The report said: “To ensure that Gencos and gas suppliers
receive sufficient payments to continue generating electricity, since 2017 the
FGN has borrowed a total of N1.3bn ($ 4.2bn).
“In 2019, total FGN support reached N524bn ($ 1.7bn), 0.4%
of GDP, higher than the N428bn budget for health and only 20% less than the
N650bn budgeted for education.”
Although the six generation companies and the eleven
distribution companies have been privatized, the Federal Government through the
Nigerian Bulk Electricity Trading Company buys electricity from GENCO and
independent power producers before reselling it to Discos, the bank said. .
The report noted that the government, through the Nigerian
Electricity Regulatory Commission, regulates the tariff in the sector rather
than allowing market forces to determine it.
He added that the Transmission Company of Nigeria remained
strictly state-owned.
Nigerians pay less than the cost of producing electricity,
according to the report, adding that this resulted in an income shortfall.
From 2015 to 2019, the FG paid 1.68 trillion naira as a
cumulative tariff deficit, he said, adding that due to exchange rate
depreciation and rising domestic inflation, tariff deficits had also been
increasing.
The bank said: “Every Nigerian who receives electricity from
a Disco pays less for the electricity than the cost of supplying it.
“However, 80 percent of tariff deficit spending benefits the
richest 40 percent of the population; only eight percent benefit the poorest 40
percent, and of this less than two percent benefit the poorest 20 percent.
“The significant resources spent on financing tariff
deficits disproportionately benefit the relatively wealthy who have access to
the grid and use more electricity, so that ultimately a large part of government
support goes to those who don’t really need help paying the bills. “
The report says that 43 percent of the population, or 85
million people, do not have access to the electricity grid, making Nigeria the
nation with the largest energy access deficit in the world.
Access to the electricity grid for the country’s poorest (about
40 percent of the total population) is 31 percent, he said.
According to the report, there are more than 22 million
gasoline generators that power approximately 26 percent of all households and
30 percent of the country’s micro, small and medium-sized enterprises.
The report said that the generator sets generated eight
times more electricity than the national grid.

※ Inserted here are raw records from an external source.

(* ===== verification/HostTests.v ===== *)
(** The repository's own tests, tests/test_pmm.cpp, test_vmm.cpp, test_print.cpp
    and test_string.cpp, run on the model: every check they make holds.

    A test is a computation that returns the conjunction of its checks.  The
    memory is the array [fake_ram] the tests use, at an address of the host. *)

From Stdlib Require Import ZArith Lia Ascii String.
From stdpp Require Import base numbers list gmap.
From S2P Require Import Prelude Descriptors Machine Serial Print Console LibString Pmm Paging Mmu Vmm Sample.
Local Open Scope Z_scope.
#[local] Existing Instance Uart.uart_device.

Module HostTests.

Definition fake_ram : Z := 0x7F0000010000.
Definition hhdm_offset : Z := fake_ram - 0x1000.

(** The process of the tests, with the bytes from [first] to the end of
    [fake_ram] accessible and no sink installed. *)
Definition host (first : Z) : machine :=
  mk_machine (λ a, if (first <=? a) && (a <? fake_ram + 0x10000) then Some true else None) ∅ (mk_pmm 0 0 0 0 0 0 0)
    Sample.reset_cpu Gdt.gdt [] None false ∅ Uart.reset.

Definition passes (test : M bool) (s : machine) : bool :=
  match test s with Ok b _ => b | _ => false end.

Definition faults {A} (m : M A) (s : machine) : bool :=
  match m s with Fault _ => true | _ => false end.

Lemma faults_Fault {A} (m : M A) s : faults m s = true → ∃ s', m s = Fault s'.
Proof. unfold faults. destruct (m s); [done | done | by eexists | done]. Qed.

(** ** tests/test_pmm.cpp *)

Definition pmm_regions : list Pmm.MemoryRegion :=
  [Pmm.mk_region 0 0x1000 Pmm.Reserved; Pmm.mk_region 0x1000 0x1F000 Pmm.Usable;
   Pmm.mk_region 0x20000 0x10000 Pmm.Reserved; Pmm.mk_region 0x30000 0x8000 Pmm.Usable].

Fixpoint alloc_frames (k : nat) : M (list Z) :=
  match k with
  | O => ret []
  | S k' => let! a := Pmm.alloc_frame in let! rest := alloc_frames k' in ret (a :: rest)
  end.

Definition pmm_probe : M bool :=
  Pmm.init pmm_regions hhdm_offset ;;
  let expected := Z.to_nat (0x1F000 / 4096 + 0x8000 / 4096 - 1) in
  let! frames := alloc_frames expected in
  let! none := Pmm.alloc_frame in
  Pmm.free_frame (nth 3 frames 0) ;;
  Pmm.free_frame (nth 10 frames 0) ;;
  Pmm.free_frame (nth 20 frames 0) ;;
  let! again := alloc_frames 3 in
  let! none' := Pmm.alloc_frame in
  ret (forallb (λ f, negb (f =? 0) && (f mod 4096 =? 0)) frames && bool_decide (NoDup frames) &&
       (none =? 0) && forallb (λ f, negb (f =? 0)) again && bool_decide (NoDup again) && (none' =? 0)).

Example pmm_probe_passes : passes pmm_probe (host fake_ram) = true.
Proof. vm_compute. reflexivity. Qed.

(** ** tests/test_vmm.cpp *)

Definition vmm_regions : list Pmm.MemoryRegion := [Pmm.mk_region 0 0x10000 Pmm.Usable].

(** The bitmap goes to physical 0, which is a page before [fake_ram]. *)
Definition with_bitmap : machine := host hhdm_offset.

Example page_entry_encoding :
  let flags := PageFlags.or (PageFlags.or PageFlags.Present PageFlags.Writable) PageFlags.NoExecute in
  let entry := make_page_entry 0x12345000 flags in
  page_entry_address entry = 0x12345000 ∧ page_entry_flags entry = flags.
Proof. done. Qed.

Example decompositions :
  decompose_address 0xffffffff80001000 = mk_va 511 510 0 1 0 ∧
  decompose_address 0xffff800000052000 = mk_va 256 0 0 82 0 ∧
  reassemble_address (decompose_address 0xffffffff80001000) = 0xffffffff80001000 ∧
  reassemble_address (decompose_address 0xffff800000052000) = 0xffff800000052000.
Proof. done. Qed.

Example canonical_addresses :
  forallb is_canonical [0; 0x00007ffffffff000; 0xffff800000000000; 0xffffffff80000000] = true ∧
  existsb is_canonical [0x0000800000000000; 0xffff7ffffffff000] = false.
Proof. done. Qed.

(** A PML4 in a frame of its own, cleared, and then [test] on it. *)
Definition on_pml4 (test : Z → M bool) : M bool :=
  Pmm.init vmm_regions hhdm_offset ;;
  let! phys := Pmm.alloc_frame in
  let! pml4 := Pmm.physical_to_virtual phys in
  for_each 0 kPageTableEntries 1 (λ i, store64 (Vmm.entry_at pml4 i) 0) ;;
  let! ok := test pml4 in
  ret (negb (phys =? UINT64_MAX) && ok).

(** The entry of an address in a table, and the table it leads to. *)
Definition entry_of (table index : Z) : M Z := load64 (Vmm.entry_at table index).
Definition table_of (entry : Z) : M Z := Pmm.physical_to_virtual (page_entry_address entry).

Definition path (pml4 virt : Z) : M (list Z) :=
  let parts := decompose_address virt in
  let! e4 := entry_of pml4 (pml4_index parts) in
  let! pdpt := table_of e4 in
  let! e3 := entry_of pdpt (pdpt_index parts) in
  let! pd := table_of e3 in
  let! e2 := entry_of pd (pd_index parts) in
  let! pt := table_of e2 in
  let! e1 := entry_of pt (pt_index parts) in
  ret [e4; e3; e2; e1].

Definition has (flag entry : Z) : bool := negb (Z.land entry flag =? 0).

Definition map_page_creates_page_table_hierarchy : M bool := on_pml4 (λ pml4,
  let! mapped := Vmm.map_page pml4 0x40000000 0x5000 PageFlags.Writable in
  let! entries := path pml4 0x40000000 in
  ret (mapped && forallb (has PageFlags.Present) entries && forallb (has PageFlags.Writable) entries &&
       (page_entry_address (nth 3 entries 0) =? 0x5000))).

Definition map_page_reuses_existing_page_tables : M bool := on_pml4 (λ pml4,
  let! m1 := Vmm.map_page pml4 0x40000000 0x5000 PageFlags.Writable in
  let! p1 := path pml4 0x40000000 in
  let! m2 := Vmm.map_page pml4 0x40001000 0x6000 PageFlags.Writable in
  let! p2 := path pml4 0x40001000 in
  ret (m1 && m2 && (page_entry_address (nth 2 p1 0) =? page_entry_address (nth 2 p2 0)) &&
       (page_entry_address (nth 3 p1 0) =? 0x5000) && (page_entry_address (nth 3 p2 0) =? 0x6000))).

(** [map_page] on an empty PML4 with arguments it must refuse. *)
Definition refuses (virt phys flags : Z) : M bool := on_pml4 (λ pml4,
  let! ok := Vmm.map_page pml4 virt phys flags in ret (negb ok)).

Definition map_page_rejects_null_pml4 : M bool :=
  let! ok := Vmm.map_page 0 0x40000000 0x5000 PageFlags.Writable in ret (negb ok).

Definition map_page_propagates_user_permission : M bool := on_pml4 (λ pml4,
  let! ok := Vmm.map_page pml4 0x40000000 0x5000 (PageFlags.or PageFlags.Writable PageFlags.User) in
  let! entries := path pml4 0x40000000 in
  ret (ok && forallb (has PageFlags.User) entries)).

Definition map_page_does_not_propagate_nx : M bool := on_pml4 (λ pml4,
  let! ok := Vmm.map_page pml4 0x40000000 0x5000 (PageFlags.or PageFlags.Writable PageFlags.NoExecute) in
  let! entries := path pml4 0x40000000 in
  ret (ok && negb (existsb (has PageFlags.NoExecute) (take 3 entries)) &&
       has PageFlags.NoExecute (nth 3 entries 0))).

Definition map_page_rejects_existing_mapping : M bool := on_pml4 (λ pml4,
  let! m1 := Vmm.map_page pml4 0x40000000 0x5000 PageFlags.Writable in
  let! m2 := Vmm.map_page pml4 0x40000000 0x6000 PageFlags.Writable in
  ret (m1 && negb m2)).

(** A new space, and then [test] in it. *)
Definition in_space (test : Vmm.AddressSpace → M bool) : M bool :=
  Pmm.init vmm_regions hhdm_offset ;;
  let! space := Vmm.create_address_space in
  match space with None => ret false | Some space => test space end.

Definition create_address_space : M bool :=
  in_space (λ space,
    let! r := for_range 0 kPageTableEntries 1 (λ i,
      let! e := load64 (Vmm.entry_at (Vmm.pml4 space) i) in
      ret (if e =? 0 then None else Some tt)) in
    ret (negb (Vmm.pml4 space =? 0) && negb (Vmm.pml4_physical space =? UINT64_MAX) &&
         bool_decide (r = None))).

(** Every pair of a virtual and a physical address translates. *)
Fixpoint translates (space : Vmm.AddressSpace) (pairs : list (Z * Z)) : M bool :=
  match pairs with
  | [] => ret true
  | (virt, phys) :: rest =>
      let! p := Vmm.translate space virt in
      let! ok := translates space rest in
      ret ((p =? phys) && ok)
  end.

Definition pages (virt phys size : Z) : list (Z * Z) :=
  (λ i, (virt + i * size, phys + i * size)) <$> [0; 1; 2; 3].

Definition translate_mapped_page : M bool := in_space (λ space,
  let! ok := Vmm.map_page (Vmm.pml4 space) 0x40000000 0x5000 PageFlags.Writable in
  let! t := translates space [(0x40000000, 0x5000); (0x40000000 + 123, 0x5000 + 123)] in
  ret (ok && t)).

Definition translate_unmapped_page : M bool := in_space (λ space,
  translates space [(0x40000000, 0)]).

Definition map_range_four_pages (virt phys : Z) : M bool := in_space (λ space,
  let! ok := Vmm.map_range space virt phys (4 * kPageSize) PageFlags.Writable in
  let! t := translates space (pages virt phys kPageSize) in
  ret (ok && t)).

Definition map_range_refuses (virt phys size : Z) : M bool := in_space (λ space,
  let! ok := Vmm.map_range space virt phys size PageFlags.Writable in ret (negb ok)).

Definition map_page_large_translates : M bool := in_space (λ space,
  let! ok := Vmm.map_page_large (Vmm.pml4 space) 0x40000000 0x800000 PageFlags.Writable in
  let! t := translates space [(0x40000000, 0x800000); (0x40001000, 0x801000);
    (0x40000000 + 0x1FFFFF, 0x800000 + 0x1FFFFF)] in
  ret (ok && t)).

Definition map_page_large_refuses (virt phys : Z) : M bool := in_space (λ space,
  let! ok := Vmm.map_page_large (Vmm.pml4 space) virt phys PageFlags.Writable in ret (negb ok)).

Definition map_page_rejects_inside_large_page : M bool := in_space (λ space,
  let! m1 := Vmm.map_page_large (Vmm.pml4 space) 0x40000000 0x800000 PageFlags.Writable in
  let! m2 := Vmm.map_page (Vmm.pml4 space) 0x40000000 0x800000 PageFlags.Writable in
  ret (m1 && negb m2)).

Definition map_range_large_maps_multiple_pages : M bool := in_space (λ space,
  let! ok := Vmm.map_range_large space 0x40000000 0x800000 (4 * kLargePageSize) PageFlags.Writable in
  let! t := translates space (pages 0x40000000 0x800000 kLargePageSize) in
  ret (ok && t)).

Example vmm_tests_pass : forallb (λ test, passes test with_bitmap) [
  map_page_creates_page_table_hierarchy;
  map_page_reuses_existing_page_tables;
  map_page_rejects_null_pml4;
  refuses 0x0000800000000000 0x5000 PageFlags.Writable;
  refuses 0x40000001 0x5000 PageFlags.Writable;
  refuses 0x40000000 0x5001 PageFlags.Writable;
  refuses 0x40000000 0x5000 PageFlags.Huge;
  map_page_propagates_user_permission;
  map_page_does_not_propagate_nx;
  map_page_rejects_existing_mapping;
  create_address_space;
  translate_mapped_page;
  translate_unmapped_page;
  map_range_four_pages 0x40000000 0x5000;
  map_range_refuses 0x40000001 0x5000 kPageSize;
  map_range_refuses 0x40000000 0x5001 kPageSize;
  map_range_refuses 0x40000000 0x5000 (kPageSize + 1);
  map_range_refuses 0x40000000 0x5000 0;
  map_range_four_pages (Z.shiftl 510 12) 0x10000;
  map_page_large_translates;
  map_page_large_refuses 0x40001000 0x800000;
  map_page_large_refuses 0x40000000 0x801000;
  map_page_rejects_inside_large_page;
  map_range_large_maps_multiple_pages] = true.
Proof. vm_compute. reflexivity. Qed.

(** In bounds, the tests of the memory manager do not get past [init]: with the
    map they use, the bitmap is at physical 0 and so a page before [fake_ram],
    and the first write to it is outside every object. *)
Theorem vmm_tests_bitmap_outside :
  (∃ s, Pmm.init vmm_regions hhdm_offset (host fake_ram) = Fault s) ∧
  wp (Pmm.init vmm_regions hhdm_offset) (λ _ s, bitmap (pmm s) = fake_ram - 0x1000) with_bitmap.
Proof. split; [apply faults_Fault |]; vm_compute; reflexivity. Qed.

(** ** tests/test_print.cpp *)

(** What arrives at the sink: the text, as no newline is in it. *)
Definition fmt (format : string) (args : list VaArg) : option (list Z) :=
  match Print.kprintf (Some format) args Sample.booted with
  | Ok _ s => Some (Uart.transmitted (device s))
  | _ => None
  end.

Definition prints (format : string) (args : list VaArg) (expected : string) : bool :=
  bool_decide (fmt format args = Some (wire (text expected))).

Example print_tests_pass : forallb id [
  prints "%d" [va_int 0] "0"; prints "%d" [va_int 42] "42"; prints "%d" [va_int (-42)] "-42";
  prints "%d" [va_int (-2147483648)] "-2147483648";
  prints "%ld" [va_int (-9223372036854775808)] "-9223372036854775808";
  prints "%u" [va_int 0] "0"; prints "%u" [va_int 4294967295] "4294967295";
  prints "%lu" [va_int UINT64_MAX] "18446744073709551615";
  prints "%x" [va_int 0] "0"; prints "%x" [va_int 0xdead] "dead";
  prints "%lx" [va_int 0xffffffff80001000] "ffffffff80001000";
  prints "%p" [va_int 0xffffffff80001000] "0xffffffff80001000";
  prints "%p" [va_int 0] "0x0000000000000000";
  prints "%s" [va_str (Some "hello"%string)] "hello"; prints "%s" [va_str None] "(null)";
  prints "%c%c" [va_int 104; va_int 105] "hi";
  prints "no specifiers" [] "no specifiers"; prints "100%%" [] "100%";
  prints "%q" [va_int 1] "%q";
  prints "a %s b %d c" [va_str (Some "X"%string); va_int 7] "a X b 7 c"] = true.
Proof. vm_compute. reflexivity. Qed.

(** ** tests/test_string.cpp *)

(** A buffer of bytes at an address, and what is in one. *)
Definition bytes_at (a : Z) (l : list Z) : gmap Z Z :=
  list_to_map (zip (seqZ a (Z.of_nat (List.length l))) l).
Definition read (a n : Z) (m : gmap Z Z) : option (list Z) := mapM (λ i, m !! i) (seqZ a n).
Definition chars (s : string) : list Z := byte_of <$> text s.

Example memset_fills :
  let b := bytes_at 0x100 (replicate 8 0) in
  ((LibString.memset 0x100 0xAB 8 b) ≫= λ r, read 0x100 8 r.2) = Some (replicate 8 0xAB) ∧
  ((LibString.memset 0x100 0xAB 8 b) ≫= λ r, LibString.memset 0x100 0 0 r.2 ≫= λ r, read 0x100 8 r.2) =
    Some (replicate 8 0xAB).
Proof. done. Qed.

Example memcpy_copies :
  let m := bytes_at 0x100 (chars "abcdef" ++ [0]) ∪ bytes_at 0x200 (replicate 7 0) in
  ((LibString.memcpy 0x200 0x100 7 m) ≫= λ r, read 0x200 7 r.2) = Some (chars "abcdef" ++ [0]).
Proof. done. Qed.

Example memcmp_orders :
  let compare s1 s2 n := LibString.memcmp 0x100 0x200 n (bytes_at 0x100 (chars s1) ∪ bytes_at 0x200 (chars s2)) in
  compare "abc"%string "abc"%string 3 = Some 0 ∧ compare "abc"%string "abd"%string 3 = Some (-1) ∧
  compare "abd"%string "abc"%string 3 = Some 1 ∧ compare "abc"%string "xyz"%string 0 = Some 0.
Proof. done. Qed.

Example memmove_handles_overlap :
  let move dest src n := LibString.memmove dest src n (bytes_at 0x100 (chars "abcdef")) ≫= λ r, read 0x100 6 r.2 in
  move 0x102 0x100 4 = Some (chars "ababcd") ∧ move 0x100 0x102 4 = Some (chars "cdefef") ∧
  move 0x100 0x100 6 = Some (chars "abcdef").
Proof. done. Qed.

End HostTests.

The World Bank said smoke inhalation from televisions was
linked to about 1,500 deaths a year.
According to the report, in 2018, Nigerians spent around
N3.7tn on the purchase and operation of generator sets.
Every year, Nigeria loses between N7tn and N10tn annually
due to unreliable electricity supply, according to the report, adding that this
represents between five and seven percent of the nation’s Gross Domestic
Product.
He said Nigeria had around 12,500 MW of installed capacity,
dominated by natural gas, 88 percent, and hydropower accounted for the rest.

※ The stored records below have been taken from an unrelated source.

(** * dlquery: a shallow embedding of the query core

    The development follows the Python sources
    [dlquery/collection.py], [dlquery/dlquery.py] and [dlquery/utils.py]:
    the node tree ([Element]), the lookup compiler ([LookupCls]), the
    recursive finder ([Element.find_]), the projector
    ([Element.filter_result]), the indexed accessor ([DLQuery.get]) and the
    wildcard converter ([convert_wildcard_to_regex]).

    Python objects that are shared through references (the [Element] nodes,
    reached both from [parent.children] and from [child.parent]) live in an
    explicit store addressed by allocation order. *)

From Stdlib Require Import ZArith String Ascii List Bool Lia.
From Stdlib Require Import DecimalString.
From stdpp Require Import base list.

Import ListNotations.
Set Warnings "-register-all".
Local Open Scope string_scope.
Local Open Scope list_scope.

(** ** Python values *)

(** Keys of a dictionary as JSON and YAML decoding produce them. *)
Inductive pykey : Type :=
| KNone
| KBool (b : bool)
| KInt (z : Z)
| KStr (s : string).

(** Raw nested data.  A dictionary is its item list in insertion order; a
    set is listed in its iteration order; [PFloat] carries the bit pattern
    of the float, [PObject] the repr of any other object. *)
Inductive pyval : Type :=
| PNone
| PBool (b : bool)
| PInt (z : Z)
| PFloat (bits : Z)
| PStr (s : string)
| PDict (items : list (pykey * pyval))
| PList (l : list pyval)
| PTuple (l : list pyval)
| PSet (l : list pyval)
| PObject (repr : string).

(** Python exceptions that the modelled code can raise. *)
Inductive exn : Type :=
| TypeError
| ValueError
| IndexError
| AttributeError
| re_error
| RegexConversionError (pattern regex_pattern : string)
| LookupClsError (text : string)
| OtherError (name : string).

Inductive res (A : Type) : Type :=
| Ok (a : A)
| Raise (e : exn).
Arguments Ok {A} a.
Arguments Raise {A} e.

#[global] Instance res_ret : MRet res := fun A a => Ok a.
#[global] Instance res_bind : MBind res := fun A B f m =>
  match m with
  | Ok a => f a
  | Raise e => Raise e
  end.

(** ** The node tree: [Result] and [Element] *)

Module Tree.

(** One [Element] object.  [type_] is the attribute [type]; [children] is
    [None] or a [List] of references to the child objects. *)
Record Element : Type := mkElement {
  data : pyval;
  index : pykey;
  parent : option nat;
  type_ : string;
  children : option (list nat);
  value : option pyval
}.

(** The store of [Element] objects; a reference is the position at which
    the object was allocated. *)
Abbreviation heap := (list Element).

(** Python's [lst or None] for a list. *)
Definition list_or_None {A} (lst : list A) : option (list A) :=
  match lst with
  | [] => None
  | _ :: _ => Some lst
  end.

Definition string_of_nat (n : nat) : string :=
  NilEmpty.string_of_uint (Nat.to_uint n).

In 2020, more than 51 percent of this capacity was
unavailable due to maintenance and repair work, it said.
Of the 6,158 MW that were available, an average of only
4,087 MW were available for generation, due both to insufficient gas supply,
transmission and distribution limitations, and the inability of DISCOs to buy
power, he added.
In 2020, the installed capacity worked at 33%. Of the
4,087MW of available generation capacity, only 32,181 gigawatt hours (GWh) of
electricity were generated and delivered to the DISCOS.
The report said that seven percent were lost in
transmission, leaving DISCOS with 30,000 GWh, three percent above the
benchmark.
According to the World Bank, the distribution network losses
were also quite high: Discos delivered only 75 percent of the electricity they
received, losing 7,656 GWh due to poor infrastructure and theft. 32% of the
electricity was lost during transmission and distribution.
In 2020, Discos billed 22,163 GWh of electricity to its
customers (60 percent of which did not have a meter). Ideally, this should have
generated N816bn in revenue for DISCOs, but they were only able to raise N542bn
as revenue, according to the report.
In July 2020, the FG launched a Nigerian Economic
Sustainability Plan N23tn to mitigate the effect of the COVID-19 pandemic on
the economy, the report recalled.
The bank said economic recovery was only possible when there
was access to electricity, leading to a sufficient power supply and a
financially viable energy sector.
According to the World Bank, Nigeria needs to connect
between 500,000 and 800,000 households each year to achieve universal access to
electricity by 2030.
The global bank said the government has to show a real
commitment to start changing the power sector by taking more seriously the
critical actions it established in its Power Sector Recovery Program.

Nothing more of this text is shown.